• **WORK INSTRUCTIONS**
Once the line with "P apply -> dispatching" is found in the entries below, repeat it and each following line exactly, up to and including the line with "assert (sends sc". Add no other lines.

======== RECORDS TO PROCESS

Lemma noSend_startRequest clocks outer apply options release :
  noSend (fun _ => True)
    (processPendingStartControlRequest E foundRows hasOptions clockNow ctx cfg errText unmarshalVolume parseDuration
       revertWindowMetadata psMetadata mergeRevertExpiry newTaskIdentifier clocks outer apply options release).
Proof.
  apply noSend_bind; [apply noSend_onStore|]. intros [[req|]|e]; [|done..].
  apply noSend_bind; [apply noSend_onStore|]. intros [[stop|]|e]; [done| |done].
  destruct (negb _); [done|]. apply noSend_bind.
  { apply noSend_bind; [apply noSend_onStore|]. intros [[|t ts]|e]; [done| |done].
    destruct (negb _); [done|]. destruct (credentialsForTask cfg t); [|done].
    apply noSend_bind; [apply noSend_build|]. intros [r|e]; [|done]. apply noSend_bind; [apply noSend_control_command|done]. }
  intros [[[ts creds] rs]|e].
  - apply noSend_bind; [|done]. apply noSend_orReturn; [apply noSend_onStore|]. intros _.
    apply noSend_orReturn; [apply noSend_complete|]. intros _. apply noSend_bind; [apply noSend_poll|].
    intros [d|]; [apply noSend_contextEnd|done].
  - apply noSend_bind; [|done]. apply noSend_orReturn; [apply noSend_fail|done].
Qed.

Lemma noSend_failResume apply tasks message : noSend (fun _ => True) (failResume foundRows hasOptions clockNow ctx apply tasks message).
Proof. apply noSend_bind; [apply noSend_failTasks|done]. Qed.
End ApplyKind.
(** The remote confirms that it is stopped: it is started. *)
Definition startStopped (d : remoteDrive) (remoteID : string) (startRequested : bool) (tables : list ProtoTable)
    (k : remoteDrive -> drive) : drive :=
  orFails (completePendingStopBeforeRemoteStart d) (fun deferred =>
  if deferred : bool then returns (Ok tt) else
  let! resp := control ControlStart d remoteID in
  match resp with
  | Err e =>
      let message := "remote start failed for remote apply " ++ remoteID ++ ": " ++ remoteText e in
      orFails (reconcileTerminal (set_rd_Apply (set_a_ErrorMessage message (set_a_State Apply.Stopped (rd_Apply d))) d) tables) (fun d =>
      if startRequested
      then orFails (failRequest foundRows ctx (rd_Apply d) ControlOperationStart message) (fun _ => returns (Err (remoteCallFailed e)))
      else returns (Err (remoteCallFailed e)))
  | Ok _ =>
      let d := set_rd_Apply (startedNow (set_a_State Apply.Resuming (rd_Apply d))) d in
      orFails (requeueStoppedTasksForRemoteStart E foundRows ctx d) (fun _ => k d)
  end).

(** The state of the remote decides what becomes of a stopped apply. *)
Definition refreshStopped (d : remoteDrive) (remoteID : string) (startRequested : bool) (k : remoteDrive -> drive) : drive :=
  let! resp := progressOf d remoteID in
  match resp with
  | Err e =>
      if bool_decide (status_Code e = codes_NotFound) then
        orFails (A := unit) (failMissingStoppedRemoteApply E foundRows hasOptions ctx now d
          ("remote apply " ++ a_ExternalID (rd_Apply d) ++ " was not found by data plane during stopped-state check") (Some e))
          (fun _ => returns (Ok tt))
      else if isTerminalRemoteProgressError e then
        orFails (markStoppedRemoteApplyFailed E foundRows hasOptions ctx now d
          ("remote stopped-state check failed for remote apply " ++ a_ExternalID (rd_Apply d) ++ ": " ++ remoteText e) false)
          (fun _ => returns (Err (remoteCallFailed e)))
      else returns (Err (remoteCallFailed e))
  | Ok p =>
      if bool_decide (pg_State p = STATE_NO_ACTIVE_CHANGE) then
        orFails (A := unit) (failMissingStoppedRemoteApply E foundRows hasOptions ctx now d
          ("remote apply " ++ a_ExternalID (rd_Apply d) ++
           " returned no active schema change for exact apply_id during stopped-state check") None) (fun _ => returns (Ok tt))
      else
      let remoteState := ProtoStateToStorage (pg_State p) in
      if remoteState == "" then returns (Err (remoteFailed "unmapped remote state")) else
      let apply := set_a_State remoteState (rd_Apply d) in
      let apply := set_a_ErrorMessage (remoteProgressErrorMessage remoteState (pg_ErrorMessage p) (a_ErrorMessage apply)) apply in
      if isTerminalProtoState (pg_State p) && negb (IsState remoteState [Apply.Stopped]) then
        let apply := if IsState remoteState [Apply.Pending] then apply else startedNow apply in
        orFails (reconcileTerminal (set_rd_Apply apply d) (pg_Tables p)) (fun _ => returns (Ok tt))
      else
      let finish d :=
        orFails (persistParent d) (fun _ =>
        if startRequested then orFails (completeApplyStartRequestForScope foundRows ctx d) (fun _ => k d) else k d) in
      let d := set_rd_Apply apply d in
      if IsState remoteState [Apply.Stopped] then startStopped d remoteID startRequested (pg_Tables p) finish else finish d
  end.
Lemma sends_drive cutover waits apply opID :
  P apply -> dispatching view cond (fun l _ => onceRead opID l) (operationDrive cutover waits apply opID).
Proof using HS Hsend Hmulti.
  intros Hp. destruct cutover.
  { eapply dispatching_weaken; [|by apply dispatching_part, part_cutoverDrive]. intros l r [-> _]. by left. }
  unfold operationDrive, ResumeApplyOperation. destruct (_ <=? _); [by left|].
  eapply dispatching_bind; [by apply dispatching_part, part_scope|]. intros l [sc|e] [-> Hsc]; [|by left].
  pose proof (mine_scope _ _ _ Hp Hsc) as Hd. cbv zeta. cbn [app].
  eapply (dispatching_weaken _ _ (fun l _ => once sc l)).
  { intros l _ [->|(req & -> & Hreq)]; [by left|]. right. by exists sc, req. }
  assert (sends sc (withOperationTasks E {| rd_Apply := apply; rd_Scope := sc |}
    (resumeApply E foundRows hasOptions ctx newTaskIdentifier remoteText displayBlob sha256hex planRow driveText now events waits
       {| rd_Apply := apply; rd_Scope := sc |}))) as Hwork.
  { eapply (sends_orFails _ (fun _ => True)).
    - eapply spares_weaken; [|by eapply part_load]. by intros [].
    - intros [|t ts] _; [by left|]. exact (sends_resume waits _ Hd). }
  destruct (sc_operation sc) as [op|]; [|exact Hwork]. destruct (_ == _); [exact (sends_finalizer _ op Hd)|exact Hwork].
Qed.
End Drives.
(* ===== verification/RemoteSafety.v ===== *)
(** * What a remote drive changes and sends

    Theorems about the gRPC client of [Remote].  A drive dispatches an attempt at most
    once and under one idempotency key, which tells attempts apart; the drive of one
    operation of several leaves the apply's row and its stop and cancel requests to the
    operator; and a remote that stops answering is not polled forever. *)

From S2P Require Import Prelude GoStrings State Convert Sql Store Operations Applies Control Projection Fencing Tasks Plane Fanout Stopping LocalControl Sequential Conflict Grouped Resume Sends Remote RemoteParts.

Local Open Scope string_scope.
Local Open Scope Z_scope.

(** ** Views of the store *)

Section StoreView.
Context {Y : Type} (f : store -> Y) (cond : plane -> Prop).
Abbreviation part := (spares (fun w => (f (pl_db w), applied w)) cond).

Lemma part_view {R} (p : prog store R) : (forall v, preserves (fun s => f s = v) p) -> part (fun _ => True) (onStore p).
Proof.
  intros Hp. apply spares_always. apply (keepsView_store _ _ (fun s s' => f s' = f s)); [|done|].
  - intros s. apply Hp.
  - intros w s _ Hs. by rewrite <- Hs.
Qed.
(* ===== verification/Admission.v ===== *)
(** * Admission of an apply by the data plane (tern/local_client.go)

    [LocalClient.Apply]: the data plane takes an Apply request, from its own API or
    from the control plane of a rollout.  A request that carries the idempotency key of
    a stored apply is answered with that apply.  Otherwise the plan is looked up, or
    materialized from the request once the deployment's own plan agrees with it, other
    work on the database is looked for, and the apply is stored with its operation and
    tasks for the operator to claim.

    [ci] is the collation of the lock table, [driftText], [fanoutText] and [errText]
    give the texts of errors, [marshalOptions] is the JSON of the options, and the
    fresh identifiers are arguments.  Entries of a request are never nil.  The apply's
    log, observers, metrics and the wake-up of the operator are left out. *)

From S2P Require Import Prelude GoStrings State Convert Sql Locks Store Operations Applies Control Projection Fencing Tasks Plane Drift Fanout Stopping LocalControl Sequential Conflict Grouped Resume.

Local Open Scope string_scope.
Local Open Scope Z_scope.

(** ** State *)

(** A row of the plans table. *)
Record planRow := {
  pw_Plan : Plan;
  pw_Deployment : string;
  pw_Target : string;
  pw_Environment : string;
}.

(** The data plane with its plans. *)
Record dataPlane := { dp_plane : plane; dp_plans : list planRow; dp_nextPlan : Z }.

Definition set_dp_plane (w : plane) (d : dataPlane) : dataPlane :=
  {| dp_plane := w; dp_plans := dp_plans d; dp_nextPlan := dp_nextPlan d |}.

(** A part that works on the plane. *)
Definition onPlane {R} : prog plane R -> prog dataPlane R := focus dp_plane set_dp_plane.

Definition plans_Get (planIdentifier : string) : prog dataPlane (res (option planRow)) :=
  Exec (fun d => (d, Ok (find (fun p => pn_PlanIdentifier (pw_Plan p) == planIdentifier) (dp_plans d)))) Ret.

Definition set_pn_ID (id : Z) (p : Plan) : Plan :=
  {| pn_ID := id; pn_PlanIdentifier := pn_PlanIdentifier p; pn_Database := pn_Database p; pn_DatabaseType := pn_DatabaseType p;
     pn_Repository := pn_Repository p; pn_PullRequest := pn_PullRequest p; pn_Namespaces := pn_Namespaces p; pn_Shards := pn_Shards p;
     pn_SchemaFiles := pn_SchemaFiles p |}.

Definition withPlanID (id : Z) (p : planRow) : planRow :=
  {| pw_Plan := set_pn_ID id (pw_Plan p); pw_Deployment := pw_Deployment p; pw_Target := pw_Target p;
     pw_Environment := pw_Environment p |}.
(** * CEP temperature system: a shallow embedding of the two services

    The repository holds two Go services.  Service A (the gateway,
    [handleCEP]) validates a postal code (CEP) and forwards the request to
    service B (the orchestrator, [handleTemperature]), which resolves the
    CEP to a city ([fetchCityFromCEP]), the city to a temperature
    ([fetchTemperature]) and converts the reading to Fahrenheit and Kelvin.

    Modelling choices.
    - A Go [string] is a sequence of bytes: it is a [string] here, whose
      characters ([ascii]) are bytes, and [len] is [String.length].
    - A Go [error] is observed by the handlers only through [err.Error()]:
      an error is its text.  A [(T, error)] result is a [result T].
    - [float64] is the binary64 type [float] of the standard library, with
      its IEEE 754 operations evaluated one at a time (no fused multiply-add).
    - The outside world (the peers answering [client.Do], the library
      scanners of [encoding/json], [strconv.ParseFloat], [url.QueryEscape],
      [json.Marshal]) is a parameter of the handlers.  Every outbound
      [client.Do] is recorded in a log, so that "no call is made" and
      "this value reaches the geocoding client" are statements about the log.
    - OpenTelemetry spans only record what happens; they never change the
      control flow or the response and are left out. *)

From Stdlib Require Import ZArith List String Ascii Bool Lia PrimFloat.
Import ListNotations.

#[local] Open Scope string_scope.
#[local] Open Scope Z_scope.
#[local] Set Warnings "-inexact-float".

(** ** Bytes and strings *)

Definition byte_val (c : ascii) : Z := Z.of_N (N_of_ascii c).

(** [len(s)] *)
Definition len (s : string) : Z := Z.of_nat (String.length s).

Definition isDigit (c : ascii) : bool :=
  (48 <=? byte_val c) && (byte_val c <=? 57).

Fixpoint allDigits (s : string) : bool :=
  match s with
  | EmptyString => true
  | String c s' => isDigit c && allDigits s'
  end.

(** The line feed [fmt.Fprintln] and [Encoder.Encode] end their output with. *)
Definition newline : string := String "010" EmptyString.

(** ** strconv.Atoi (Go standard library, used by [isValidCEP]) *)

Module strconv.

Inductive NumError := ErrSyntax | ErrRange.

(** [int] is 64 bits wide on the targets the services are built for. *)
Definition intSize : Z := 64.
Definition maxUint64 : Z := 2 ^ 64 - 1.

Definition isSign (c : ascii) : bool :=
  (c =? "-")%char || (c =? "+")%char.

(** [ch -= '0'] on a [byte]: the subtraction wraps modulo 256. *)
Definition sub0 (ch : ascii) : Z := (byte_val ch - 48) mod 256.

(** The loop of the fast path:
    [for _, ch := range []byte(s) { ch -= '0'; if ch > 9 { return 0, syntaxError }; n = n*10 + int(ch) }] *)
Fixpoint fastLoop (s : string) (n : Z) : option Z :=
  match s with
  | EmptyString => Some n
  | String ch s' =>
      let d := sub0 ch in
      if 9 <? d then None else fastLoop s' (n * 10 + d)
  end.

(** The loop of [ParseUint(s, 10, 64)]: a character that is not a decimal
    digit is a syntax error, and the first overflow stops the scan with
    a range error. *)
Fixpoint parseUintLoop (s : string) (n : Z) : Z * option NumError :=
  match s with
  | EmptyString => (n, None)
  | String c s' =>
      if negb (isDigit c) then (0, Some ErrSyntax)
      else
        let d := byte_val c - 48 in
        if maxUint64 / 10 + 1 <=? n then (maxUint64, Some ErrRange)
        else
          let n10 := n * 10 in
          let n1 := (n10 + d) mod 2 ^ 64 in
          if (n1 <? n10) || (maxUint64 <? n1) then (maxUint64, Some ErrRange)
          else parseUintLoop s' n1
  end.

Definition ParseUint10 (s : string) : Z * option NumError :=
  match s with
  | EmptyString => (0, Some ErrSyntax)
  | _ => parseUintLoop s 0
  end.

(** [ParseInt(s, 10, 0)] *)
Definition ParseInt10 (s : string) : Z * option NumError :=
  match s with
  | EmptyString => (0, Some ErrSyntax)
  | String c0 rest =>
      let neg := (c0 =? "-")%char in
      let s1 := if isSign c0 then rest else s in
      match ParseUint10 s1 with
      | (_, Some ErrSyntax) => (0, Some ErrSyntax)
      | (un, _) =>
          let cutoff := 2 ^ (intSize - 1) in
          if negb neg && (cutoff <=? un) then (cutoff - 1, Some ErrRange)
          else if neg && (cutoff <? un) then (- cutoff, Some ErrRange)
          else (if neg then - un else un, None)
      end
  end.

(** [Atoi]: the fast path for short strings, [ParseInt] for the rest. *)
Definition Atoi (s : string) : Z * option NumError :=
  let sLen := len s in
  if (0 <? sLen) && (sLen <? 19) then
    match s with
    | EmptyString => (0, Some ErrSyntax)
    | String c0 rest =>
        if isSign c0 && (len rest <? 1) then (0, Some ErrSyntax)
        else
          match fastLoop (if isSign c0 then rest else s) 0 with
          | None => (0, Some ErrSyntax)
          | Some n => (if (c0 =? "-")%char then - n else n, None)
          end
    end
  else ParseInt10 s.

================

• **EXERCISE OUTPUT**
  P apply -> dispatching view cond (fun l _ => onceRead opID l) (operationDrive cutover waits apply opID).
Proof using HS Hsend Hmulti.
  intros Hp. destruct cutover.
  { eapply dispatching_weaken; [|by apply dispatching_part, part_cutoverDrive]. intros l r [-> _]. by left. }
  unfold operationDrive, ResumeApplyOperation. destruct (_ <=? _); [by left|].
  eapply dispatching_bind; [by apply dispatching_part, part_scope|]. intros l [sc|e] [-> Hsc]; [|by left].
  pose proof (mine_scope _ _ _ Hp Hsc) as Hd. cbv zeta. cbn [app].
  eapply (dispatching_weaken _ _ (fun l _ => once sc l)).
  { intros l _ [->|(req & -> & Hreq)]; [by left|]. right. by exists sc, req. }
  assert (sends sc (withOperationTasks E {| rd_Apply := apply; rd_Scope := sc |}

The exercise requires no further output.